▶ Listed entries
_ _ _ _
Lemma get_default_canon k dflt : canon dflt = dflt -> get_default (canon v) k dflt = canon <$> get_default v k dflt.
Proof.
  intros Hd. destruct v as [| | | | | | |d]; try done. destruct (wf_dict d k wf) as [Hn _].
  change (canon (VDict d)) with (VDict (dict_of (canon (VDict d)))). cbn [get_default]. rewrite assoc_canon by done.
  cbn. by destruct (assoc k d); cbn; [|rewrite Hd].
Qed.
Lemma get_canon k : get (canon v) k = canon <$> get v k.
Proof. pose proof (get_default_canon k VNone eq_refl) as Hg. by destruct v. Qed.
Lemma rule_of_canon : rule_of (canon v) = rule_of v.
Proof.
  destruct v as [| | | | | | |d]; try done. destruct (wf_dict d "rule_id" wf) as [Hn _].
  change (canon (VDict d)) with (VDict (dict_of (canon (VDict d)))). cbn [rule_of]. rewrite assoc_canon by done.
  by destruct (assoc "rule_id" d) as [[]|].
Qed.
Lemma status_of_canon : status_of (canon v) = status_of v.
Proof.
  destruct v as [| | | | | | |d]; try done. destruct (wf_dict d "status" wf) as [Hn _].
  change (canon (VDict d)) with (VDict (dict_of (canon (VDict d)))). cbn [status_of]. rewrite assoc_canon by done.
  by destruct (assoc "status" d) as [[]|].
Qed.
Lemma both_true_canon a b : both_true (canon v) a b = both_true v a b.
Proof.
  assert (Ht : forall w, is_true (canon w) = is_true w) by by intros [].
  unfold both_true. rewrite !get_canon. destruct (get v a); [|done]. cbn. rewrite Ht. destruct (is_true a0); [|done].
  destruct (get v b); [|done]. cbn. by rewrite Ht.
Qed.
End sorted_keys.
(** [FirecrackerStatusError.fault_message] of the response it carries *)
Definition fault_message (r : FirecrackerResponse) : res (option string) :=
  match json r JsonDict true with
  | Ok value => let* message := get value "fault_message" in Ok (match message with VStr s => Some s | _ => None end)
  | Err (FirecrackerJsonError _) => Ok None
  | Err e => Err e
  end.

(** ** The client *)
Record FirecrackerApiClient := mk_client {
  socket_path : string; timeout_sec : pyfloat; max_request_body_bytes : Z; max_response_body_bytes : Z; max_header_bytes : Z;
}.

Definition new_client (path timeout request_bytes response_bytes header_bytes : pyval) : res FirecrackerApiClient :=
  let* path := _validate_socket_path path in
  let* timeout := _validate_timeout timeout in
  let* request_bytes := _validate_limit "max_request_body_bytes" request_bytes _MAX_CONFIGURED_BODY_BYTES in
  let* response_bytes := _validate_limit "max_response_body_bytes" response_bytes _MAX_CONFIGURED_BODY_BYTES in
  let* header_bytes := _validate_limit "max_header_bytes" header_bytes _MAX_CONFIGURED_HEADER_BYTES in
  Ok (mk_client path timeout request_bytes response_bytes header_bytes).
_ _ _ _
▶ What you will do
Scan the material above. Extract every line in which the word "intros" occurs.

▶ Result
  intros Hd. destruct v as [| | | | | | |d]; try done. destruct (wf_dict d k wf) as [Hn _].
  assert (Ht : forall w, is_true (canon w) = is_true w) by by intros [].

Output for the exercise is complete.